Problem ▸ From the first line onward, reproduce the records exactly; the final line to include is the one holding "Context (NewScryptIdentity : string".

The data ▸
▶
(* ===== verification/RosterPass.v ===== *)
(** internal/roster/passphrase.go: what the memory of an opened secret is worth, and when a
    passphrase is proved. *)
From S2P Require Import Prelude GoLib Errors Json Roster RosterWrite.

Section age.
Context (NewScryptIdentity : string → option err) (age_Decrypt : string → string → res (res string)).
Local Notation DecryptString := (DecryptString NewScryptIdentity age_Decrypt).
Local Notation Decrypt := (Decrypt NewScryptIdentity age_Decrypt).
Local Notation prove := (prove NewScryptIdentity age_Decrypt).

(** * Specification *)
(** What may happen to a passphrase: a decryption, a proof, and a write of a ciphertext that
    opens with it to the plaintext remembered. *)
Inductive pass_step : Passphrase → Passphrase → Prop :=
| PDecrypt armored p : pass_step p (Decrypt p armored).2
| PProve r targetID p : pass_step p (prove p r targetID).2
| PRemember armored plain p : DecryptString armored (p_s p) = Ok plain → pass_step p (remember p armored plain).
(** Its memory: the ciphertext opens, to the plaintext kept with it. *)
Definition proof_sound (s : string) (m : proof) : Prop :=
  opened m = "" ∨ ∃ out, DecryptString (opened m) s = Ok out ∧ (plain m = Some out ∨ plain m = None).
Definition pass_sound (s : string) (p : Passphrase) : Prop :=
  p_s p = s ∧ match p_m p with Some m => proof_sound s m | None => True end.
(** A secret that opens with [s], and one that does not for a reason other than [s]. *)
Definition opens (s : string) (ref : secretRef) : Prop := is_ok (DecryptString (armored ref) s) = true.
Definition cannot_tell (s : string) (ref : secretRef) : Prop :=
  match DecryptString (armored ref) s with Ok _ => False | Er e => errors_Is ErrIncorrectIdentity e = false end.
(** [refs] in this order prove [s]: there are none, or one opens and those before it cannot
    tell. *)
Definition proves (s : string) (refs : list secretRef) : Prop :=
  refs = [] ∨ ∃ before ref after, refs = before ++ ref :: after ∧ Forall (cannot_tell s) before ∧ opens s ref.

(** * Lemmas *)
Lemma remembering_sound s p armored plain out :
  pass_sound s p → DecryptString armored s = Ok out → plain = Some out ∨ plain = None →
  pass_sound s (remembering p armored plain).
Proof.
  intros [Hs Hm] Hd Hp. unfold remembering. destruct (p_m p) as [m|] eqn:E; [|by split; [|rewrite E]].
  split; [done|]. right. by exists out.
Qed.
Lemma try_secrets_sound s p targetID refs unreadable total :
  pass_sound s p → pass_sound s (try_secrets NewScryptIdentity age_Decrypt p targetID refs unreadable total).2.
Proof.
  revert unreadable. induction refs as [|ref refs IH]; intros unreadable Hp; cbn [try_secrets]; [done|].
  assert (p_s p = s) as -> by apply Hp. destruct (RosterWrite.DecryptString _ _ _ _) as [out|e] eqn:Hd; cbn [snd].
  - destruct (eqb _ _); (eapply remembering_sound; [done..|]); auto.
  - destruct (errors_Is _ _); [done|by apply IH].
Qed.
Lemma prove_sound s p r targetID : pass_sound s p → pass_sound s (prove p r targetID).2.
Proof.
  intros Hp. unfold RosterWrite.prove. destruct (eqb _ _); [done|]. cbv zeta.
  destruct (match p_m p with Some _ => _ | None => _ end); [done|by apply try_secrets_sound].
Qed.
Lemma cached_sound s p armored out : pass_sound s p → cached p armored = Some out → DecryptString armored s = Ok out.
Proof.
  intros [_ Hm]. unfold cached. destruct (p_m p) as [m|]; [|done]. destruct (negb _ && _) eqn:E; [|done].
  apply andb_true_iff in E as [Hne%negb_eqb ->%eqb_true]. destruct Hm as [|(o & Hd & [Hp|Hp])]; congruence.
Qed.
Lemma Decrypt_sound s p armored :
  pass_sound s p → (Decrypt p armored).1 = DecryptString armored s ∧ pass_sound s (Decrypt p armored).2.
Proof.
  intros Hp. unfold RosterWrite.Decrypt. destruct (cached p armored) as [out|] eqn:Hc.
  { split; [|done]. symmetry. by eapply cached_sound. }
  assert (p_s p = s) as -> by apply Hp. split; [done|]. cbn [snd].
  destruct (RosterWrite.DecryptString _ _ _ _) as [out|e] eqn:Hd; [|done].
  destruct (p_m p) as [m|]; [|done]. destruct (eqb (opened m) ""); [|done]. eapply remembering_sound; [done..|]. by left.
Qed.
Lemma steps_sound s p : rtc pass_step (NewPassphrase s) p → pass_sound s p.
Proof.
  assert (∀ q q', pass_step q q' → pass_sound s q → pass_sound s q') as Hstep.
  { intros q q' [armored q0|r targetID q0|armored plain q0 Hd] Hq; [by apply Decrypt_sound|by apply prove_sound|].
    assert (p_s q0 = s) as Hs by apply Hq. rewrite Hs in Hd. eapply remembering_sound; [done..|]. by left. }
  assert (∀ q q', rtc pass_step q q' → pass_sound s q → pass_sound s q') as Hrun.
  { induction 1; eauto. }
  intros H. eapply Hrun; [done|]. split; [done|by left].
Qed.
Lemma try_secrets_iff p targetID refs unreadable total :
  (try_secrets NewScryptIdentity age_Decrypt p targetID refs unreadable total).1 = Ok tt ↔
  (refs = [] ∧ unreadable = []) ∨
  ∃ before ref after, refs = before ++ ref :: after ∧ Forall (cannot_tell (p_s p)) before ∧ opens (p_s p) ref.
Proof.
  revert unreadable. induction refs as [|ref refs IH]; intros unreadable; cbn [try_secrets].
  { cbn [fst]. case_bool_decide as Hu; split; try done.
    - intros _. by left.
    - intros [[_ ?]|([] & ? & ? & ? & _)]; done. }
  destruct (RosterWrite.DecryptString _ _ _ _) as [out|e] eqn:Hd.
  { split; [|done]. intros _. right. exists [], ref, refs. split_and!; [done|constructor|]. unfold opens. by rewrite Hd. }
  destruct (errors_Is _ e) eqn:He.
  - split; [done|]. intros [[? _]|(before & x & after & Heq & Hall & Hx)]; [done|].
    destruct before as [|b before]; injection Heq as <- ->; [unfold opens in Hx; by rewrite Hd in Hx|].
    apply Forall_cons in Hall as [Hb _]. unfold cannot_tell in Hb. by rewrite Hd, He in Hb.
  - rewrite IH. split.
    + intros [[_ Hu]|(before & x & after & -> & Hall & Hx)]; [by destruct unreadable|]. right.
      exists (ref :: before), x, after. split_and!; [done|constructor; [unfold cannot_tell; by rewrite Hd|done]|done].
    + intros [[? _]|(before & x & after & Heq & Hall & Hx)]; [done|]. right.
      destruct before as [|b before]; injection Heq as <- ->; [unfold opens in Hx; by rewrite Hd in Hx|].
      apply Forall_cons in Hall as [_ Hall]. by exists before, x, after.
Qed.
End age.

(** * Properties *)
(** However a passphrase was used before (secrets decrypted with it, rosters it was proved
    against, secrets written under it), the memory it carries changes nothing: a decryption
    gives what age gives for that ciphertext and that passphrase. *)
Theorem Decrypt_is_DecryptString NewScryptIdentity age_Decrypt s p armored :
  rtc (pass_step NewScryptIdentity age_Decrypt) (NewPassphrase s) p →
  (Decrypt NewScryptIdentity age_Decrypt p armored).1 = DecryptString NewScryptIdentity age_Decrypt armored s.
Proof. intros H%steps_sound. by apply Decrypt_sound. Qed.
(** A passphrase that was not used yet passes the proof against a roster exactly when it is
    not empty and the roster holds no secret, or the target's secrets followed by the others
    hold one that opens and, before it, only secrets that cannot be read for another reason
    than the passphrase. *)
Theorem prove_fresh NewScryptIdentity age_Decrypt s r targetID :
  (prove NewScryptIdentity age_Decrypt (NewPassphrase s) r targetID).1 = Ok tt ↔
  s ≠ "" ∧ proves NewScryptIdentity age_Decrypt s (secretsInProofOrder r targetID).
Proof.
  unfold prove. cbn [p_s NewPassphrase]. destruct (eqb s "") eqn:Hs.
  { apply eqb_true in Hs as ->. by split; [|intros [? _]]. }
  apply eqb_false in Hs. cbv zeta. cbn [p_m NewPassphrase opened].
  assert (∀ refs : list secretRef, existsb (λ s0, negb (eqb "" "") && eqb (armored s0) "") refs = false) as ->
    by (intros refs; by induction refs).
  rewrite try_secrets_iff. cbn [p_s NewPassphrase]. unfold proves. split; [intros [[? _]|?]|intros [_ [?|?]]]; auto.
Qed.

(** * Witnesses *)
(** An age whose ciphertext of [x] under the passphrase k is k:x. *)
Definition colon_age (armored pass : string) : res (res string) :=
  match cut_prefix (pass +:+ ":") armored with
  | Some x => Ok (Ok x)
  | None => Er (if contains ":" armored then wrap_pre (sent ErrIncorrectIdentity) "no identity matched" else errorf "bad header")
  end.
Lemma Decrypt_is_DecryptString_witness :
  let p := (Decrypt (λ _, None) colon_age (remember (NewPassphrase "pw") "pw:one" "one") "pw:two").2 in
  rtc (pass_step (λ _, None) colon_age) (NewPassphrase "pw") p ∧
  (Decrypt (λ _, None) colon_age p "pw:one").1 = Ok "one".
Proof.
  cbv zeta.
  assert (rtc (pass_step (λ _, None) colon_age) (NewPassphrase "pw")
    (Decrypt (λ _, None) colon_age (remember (NewPassphrase "pw") "pw:one" "one") "pw:two").2) as Hsteps.
  { eapply rtc_l; [by apply (PRemember _ _ "pw:one" "one")|]. eapply rtc_l; [apply PDecrypt|apply rtc_refl]. }
  split; [exact Hsteps|]. exact (Decrypt_is_DecryptString (λ _, None) colon_age "pw" _ "pw:one" Hsteps).
Defined.
Example proved_past_an_unreadable_secret :
  let secret i c := {| tg_ID := i; tg_Host := ""; tg_Node := ""; tg_APIPort := 0; tg_InsecureTLS := false; Export_ := "";
                       Token := Some {| ta_ID := "t"; SecretEnc := c |}; tg_SSH := None; TLS := None |} in
  let judge l i := is_ok (prove (λ _, None) colon_age (NewPassphrase "pw") l i).1 in
  judge [secret "a" "torn"; secret "b" "pw:x"; secret "c" "other:x"] "a" = true ∧
  judge [secret "a" "torn"; secret "b" "pw:x"; secret "c" "other:x"] "c" = false ∧
  judge [secret "a" "torn"] "a" = false ∧ judge [] "a" = true.
Proof. by vm_compute. Qed.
◀
Reply ▸
(* ===== verification/RosterPass.v ===== *)
(** internal/roster/passphrase.go: what the memory of an opened secret is worth, and when a
    passphrase is proved. *)
From S2P Require Import Prelude GoLib Errors Json Roster RosterWrite.

Section age.
Context (NewScryptIdentity : string → option err) (age_Decrypt : string → string → res (res string)).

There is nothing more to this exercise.